## DIRECTIONS FOR THIS TASK
The response should be an exact repetition of all the entries.

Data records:
(* ===== verification/PageTable.v ===== *)
(** The page table as a tree of pages in memory, and what [walk] does to it.

    [pt_rep l m root P] says that the table of level [l] at [root] consists of
    the pages [P] of the memory [m]; [pte_of l m root va] is the entry that
    maps [va], or 0 when a table on the way to it is missing: the abstract page
    table of [root] is the function [pte_of 2 m root]. *)
From S2P Require Import Prelude State Locks Kstring Kalloc Vm.

(** * Entries and indices *)

Lemma has_V_lor x : has (Z.lor x PTE_V) PTE_V = true.
Proof.
  unfold has, PTE_V. destruct (Z.eqb_spec (Z.land (Z.lor x 1) 1) 0) as [E|]; [|done].
  apply (f_equal (fun z => Z.testbit z 0)) in E.
  rewrite Z.land_spec, Z.lor_spec, Z.bits_0 in E. simpl in E.
  by rewrite orb_true_r in E.
Qed.

Lemma has_lor_l x y b : has y b = true -> has (Z.lor x y) b = true.
Proof.
  unfold has. rewrite Z.land_lor_distr_l. intros Hy.
  destruct (Z.eqb_spec (Z.land y b) 0) as [|Hne]; [done|].
  destruct (Z.eqb_spec (Z.lor (Z.land x b) (Z.land y b)) 0) as [E|]; [|done].
  apply Z.lor_eq_0_iff in E. naive_solver.
Qed.

Lemma has_0 b : has 0 b = false.
Proof. unfold has. by rewrite Z.land_0_l. Qed.

Lemma PX_eq l va : 0 <= l -> PX l va = (va / 2 ^ (12 + 9 * l)) mod 512.
Proof.
  intros. unfold PX, PXSHIFT, PGSHIFT. change 0x1FF with (Z.ones 9).
  rewrite Z.land_ones, Z.shiftr_div_pow2 by lia. done.
Qed.

Lemma PX_range l va : 0 <= PX l va < 512.
Proof.
  unfold PX. change 0x1FF with (Z.ones 9). rewrite Z.land_ones by lia.
  apply Z.mod_pos_bound. lia.
Qed.

(** The three indices of a 39-bit address determine its page. *)
Lemma PX_inj va va' :
  0 <= va < 2 * MAXVA -> 0 <= va' < 2 * MAXVA ->
  PX 0 va = PX 0 va' -> PX 1 va = PX 1 va' -> PX 2 va = PX 2 va' ->
  va / PGSIZE = va' / PGSIZE.
Proof.
  rewrite !PX_eq by lia. change MAXVA with (2 ^ 38). unfold PGSIZE.
  change (2 ^ (12 + 9 * 0)) with 4096. change (2 ^ (12 + 9 * 1)) with (4096 * 512).
  change (2 ^ (12 + 9 * 2)) with (4096 * 512 * 512).
  rewrite <- !Z.div_div by lia. intros. div_lia.
Qed.

Lemma PX_page l va va' : 0 <= l -> va / PGSIZE = va' / PGSIZE -> PX l va = PX l va'.
Proof.
  intros Hl E. rewrite !PX_eq by done. rewrite Z.pow_add_r by lia.
  change (2 ^ 12) with PGSIZE. rewrite <- !Z.div_div by (unfold PGSIZE; lia). by rewrite E.
Qed.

## RESPONSE BELOW
(* ===== verification/PageTable.v ===== *)
(** The page table as a tree of pages in memory, and what [walk] does to it.

    [pt_rep l m root P] says that the table of level [l] at [root] consists of
    the pages [P] of the memory [m]; [pte_of l m root va] is the entry that
    maps [va], or 0 when a table on the way to it is missing: the abstract page
    table of [root] is the function [pte_of 2 m root]. *)
From S2P Require Import Prelude State Locks Kstring Kalloc Vm.

(** * Entries and indices *)

Lemma has_V_lor x : has (Z.lor x PTE_V) PTE_V = true.
Proof.
  unfold has, PTE_V. destruct (Z.eqb_spec (Z.land (Z.lor x 1) 1) 0) as [E|]; [|done].
  apply (f_equal (fun z => Z.testbit z 0)) in E.
  rewrite Z.land_spec, Z.lor_spec, Z.bits_0 in E. simpl in E.
  by rewrite orb_true_r in E.
Qed.

Lemma has_lor_l x y b : has y b = true -> has (Z.lor x y) b = true.
Proof.
  unfold has. rewrite Z.land_lor_distr_l. intros Hy.
  destruct (Z.eqb_spec (Z.land y b) 0) as [|Hne]; [done|].
  destruct (Z.eqb_spec (Z.lor (Z.land x b) (Z.land y b)) 0) as [E|]; [|done].
  apply Z.lor_eq_0_iff in E. naive_solver.
Qed.

Lemma has_0 b : has 0 b = false.
Proof. unfold has. by rewrite Z.land_0_l. Qed.

Lemma PX_eq l va : 0 <= l -> PX l va = (va / 2 ^ (12 + 9 * l)) mod 512.
Proof.
  intros. unfold PX, PXSHIFT, PGSHIFT. change 0x1FF with (Z.ones 9).
  rewrite Z.land_ones, Z.shiftr_div_pow2 by lia. done.
Qed.

Lemma PX_range l va : 0 <= PX l va < 512.
Proof.
  unfold PX. change 0x1FF with (Z.ones 9). rewrite Z.land_ones by lia.
  apply Z.mod_pos_bound. lia.
Qed.

(** The three indices of a 39-bit address determine its page. *)
Lemma PX_inj va va' :
  0 <= va < 2 * MAXVA -> 0 <= va' < 2 * MAXVA ->
  PX 0 va = PX 0 va' -> PX 1 va = PX 1 va' -> PX 2 va = PX 2 va' ->
  va / PGSIZE = va' / PGSIZE.
Proof.
  rewrite !PX_eq by lia. change MAXVA with (2 ^ 38). unfold PGSIZE.
  change (2 ^ (12 + 9 * 0)) with 4096. change (2 ^ (12 + 9 * 1)) with (4096 * 512).
  change (2 ^ (12 + 9 * 2)) with (4096 * 512 * 512).
  rewrite <- !Z.div_div by lia. intros. div_lia.
Qed.

Lemma PX_page l va va' : 0 <= l -> va / PGSIZE = va' / PGSIZE -> PX l va = PX l va'.
Proof.
  intros Hl E. rewrite !PX_eq by done. rewrite Z.pow_add_r by lia.
  change (2 ^ 12) with PGSIZE. rewrite <- !Z.div_div by (unfold PGSIZE; lia). by rewrite E.
Qed.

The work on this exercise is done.